NEW DELHI: As the stand-off continues between India and Chinese People’s Liberation Army PLA over construction of a road in disputed area in Sikkim, soldiers from both sides are waiting for a diplomatic solution as Prime Minister Narendra Modi and Chinese President Xi Jinping are scheduled to meet on the sidelines of the G20 summit in Germany later this week.
Moreover, local commanders level meeting is expected to happen soon as the last two attempts to invite meeting were rejected by the Chinese side.
PM Modi and Jinping will be at Hamburg in Germany for the 12th G20 summit on July 7 and 8 during which they are expected to meet. The issue of standoff is expected to figure in their conversation given the intensity it has generated on both sides.
China has been reacting sharply to this and has accused the “Indian troops of trespassing the recognised and delineated boundary” between the two countries.

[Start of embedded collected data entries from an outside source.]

(** [totlen += bulklen(len)] on an [int] *)
Definition add_bulk (totlen len : Z) : Z := wrap32 (wrap64 totlen + bulklen len).

Definition crlf : bytes := [CR; NL].

Section Format.
Context `{Allocator} `{Printf}.

(** ** Writing the protocol *)

(** [pos += sprintf(cmd+pos, ...)]: the text and a NUL. *)
Definition sprintf_at (m : memory) (pos : Z) (text : bytes) : res (memory * Z) :=
  let* m := mem_write m pos (text ++ [Byte.x00]) in
  let* pos := int_result (pos + size text) in Ok (m, pos).

(** One argument of [len] bytes. *)
Definition emit_arg (m : memory) (pos : Z) (arg : bytes) (len : Z) : res (memory * Z) :=
  let* (m, pos) := sprintf_at m pos ("$"%byte :: to_string len ++ crlf) in
  let* d := (if size arg <? len then UB index_out_of_bounds else Ok (take (Z.to_nat len) arg)) in
  let* m := mem_write m pos d in
  let pos := wrap32 (wrap64 pos + len) in
  let* m := mem_write m pos [CR] in
  let* pos := int_result (pos + 1) in
  let* m := mem_write m pos [NL] in
  let* pos := int_result (pos + 1) in
  Ok (m, pos).

Fixpoint emit_args (m : memory) (pos : Z) (args : list (bytes * Z)) : res (memory * Z) :=
  match args with
  | [] => Ok (m, pos)
  | (a, len) :: args' => let* (m, pos) := emit_arg m pos a len in emit_args m pos args'
  end.

(** The buffer of [totlen + 1] bytes and everything in it; [None] when [malloc]
    fails. *)
Definition build_command (totlen argc : Z) (args : list (bytes * Z)) : res (option memory) :=
  let* bytes := int_result (totlen + 1) in
  if negb (alloc_ok (wrap64 bytes)) then Ok None
  else
    let* (m, pos) := sprintf_at (fresh_memory (wrap64 bytes)) 0 ("*"%byte :: to_string argc ++ crlf) in
    let* (m, pos) := emit_args m pos args in
    if negb (pos =? totlen) then UB assertion_failed
    else let* m := mem_write m pos [Byte.x00] in Ok (Some m).

(** ** From a vector of arguments *)

(** [len = argvlen ? argvlen[j] : strlen(argv[j])] for each argument. *)
Fixpoint arg_lengths (argv : list bytes) (argvlen : option (list Z)) : res (list (bytes * Z)) :=
  match argv with
  | [] => Ok []
  | a :: argv' =>
      match argvlen with
      | None => let* l := arg_lengths argv' None in Ok ((a, size (c_str a)) :: l)
      | Some [] => UB index_out_of_bounds
      | Some (n :: ns) => let* l := arg_lengths argv' (Some ns) in Ok ((a, n) :: l)
      end
  end.

(** The return value, and the command if [*target] is set. *)
Definition redisFormatCommandArgv (argv : list bytes) (argvlen : option (list Z)) : res (Z * option memory) :=
  let argc := size argv in
  let* args := arg_lengths argv argvlen in
  let totlen := foldl (fun t p => add_bulk t (snd p)) (1 + countDigits argc + 2) args in
  let* o := build_command totlen argc args in
  match o with None => Ok (-1, None) | Some m => Ok (totlen, Some m) end.

Fixpoint sds_command_loop (args : list (bytes * Z)) (cmd : sds) : res (option sds) :=
  match args with
  | [] => Ok (Some cmd)
  | (a, len) :: args' =>
      let* cmd := sdscatfmt cmd ("$"%byte :: "%"%byte :: "T"%byte :: crlf) [arg_num len] in
      let* d := (if size a <? len then UB index_out_of_bounds else Ok (take (Z.to_nat len) a)) in
      let* o := sdscatlen cmd d in
      let* cmd := live o in
      let* o := sdscatlen cmd crlf in
      let* cmd := live o in sds_command_loop args' cmd
  end.

Definition redisFormatSdsCommandArgv (argv : list bytes) (argvlen : option (list Z)) : res (Z * option sds) :=
  let argc := size argv in
  let* args := arg_lengths argv argvlen in
  let totlen := foldl (fun t p => wrap64 (t + bulklen (snd p))) (1 + countDigits argc + 2) args in
  let* o := sdsempty in
  match o with
  | None => Ok (-1, None)
  | Some cmd =>
      let* o := sdsMakeRoomFor cmd totlen in
      match o with
      | None => Ok (-1, None)
      | Some cmd =>
          let* cmd := sdscatfmt cmd ("*"%byte :: "%"%byte :: "i"%byte :: crlf) [arg_num argc] in
          let* o := sds_command_loop args cmd in
          let* cmd := live o in
          if negb (sdslen cmd =? totlen) then UB assertion_failed
          else Ok (wrap32 totlen, Some cmd)
      end
  end.
(* ===== verification/HiredisReader.v ===== *)
(** * [src/win/hiredis/read.h], [src/win/hiredis/read.c]: the incremental reader
    of replies.

    The reader keeps its input in a dynamic string, with a cursor, and a stack of
    nine tasks, one per level of nesting.  The reply objects are in the heap that
    the record carries.  A pointer into the buffer is an offset. *)
From S2P Require Import Prelude CxxString Sds SdsText HiredisReply.

Definition REDIS_OK : Z := 0.
Definition REDIS_ERR : Z := -1.
Definition REDIS_ERR_PROTOCOL : Z := 4.
Definition REDIS_ERR_OOM : Z := 5.
Definition REDIS_READER_MAX_BUF : Z := 1024 * 16.

(** What a callback returned; without callbacks the type stands for the object. *)
Inductive obj : Type := obj_reply (p : nat) | obj_const (z : Z).

(** [struct redisReadTask]; the parent is a level of the stack. *)
Record task : Type := mk_task {
  t_type : Z; t_elements : Z; t_idx : Z; t_obj : option obj; t_parent : option nat }.

(** [struct redisReader]; [rd_fn] tells whether the default callbacks are set. *)
Record reader : Type := mk_reader {
  rd_err : Z; rd_errstr : bytes; rd_buf : option sds; rd_pos : Z; rd_len : Z; rd_maxbuf : Z;
  rd_rstack : list task; rd_ridx : Z; rd_reply : option obj; rd_fn : bool; rd_heap : heap }.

Both sides had deployed additional troops after the initial face-off at the Doka-La area of Sikkim-Bhutan-Tibet tri-junction claimed on which all three countries have claims. Doka La is at the tri-junction of Sikkim, Bhutan and Tibet and is strategically important for India as the crucial Siliguri corridor known as the Chicken Neck having road and rail head is just 50 to 60 km from there.
Sources said that army has reservations over China building a road upto Dolam, as the buffer region leading to Chicken Neck Siliguri circuit would be dissolved. The Indian Army had blocked construction of the road by China in Donglong, a disputed territory between China and Bhutan.
Of the 3,488-km-long India-China border from Jammu and Kashmir to Arunachal Pradesh, a 220-km section falls in Sikkim. Official sources said China had removed an old bunker of the Indian Army in Donglong by using a bulldozer after the Indian side refused to accede to its request, which triggered the face-off.
In fact, a Chinese submarine has been spotted in patrolling in the Indian Ocean Region for past few days. However, naval sources claimed that PLA Navy’s submarine was moving in international waters, not in Indian territorial waters and it was part of the Chinese navy’s anti-piracy deployment.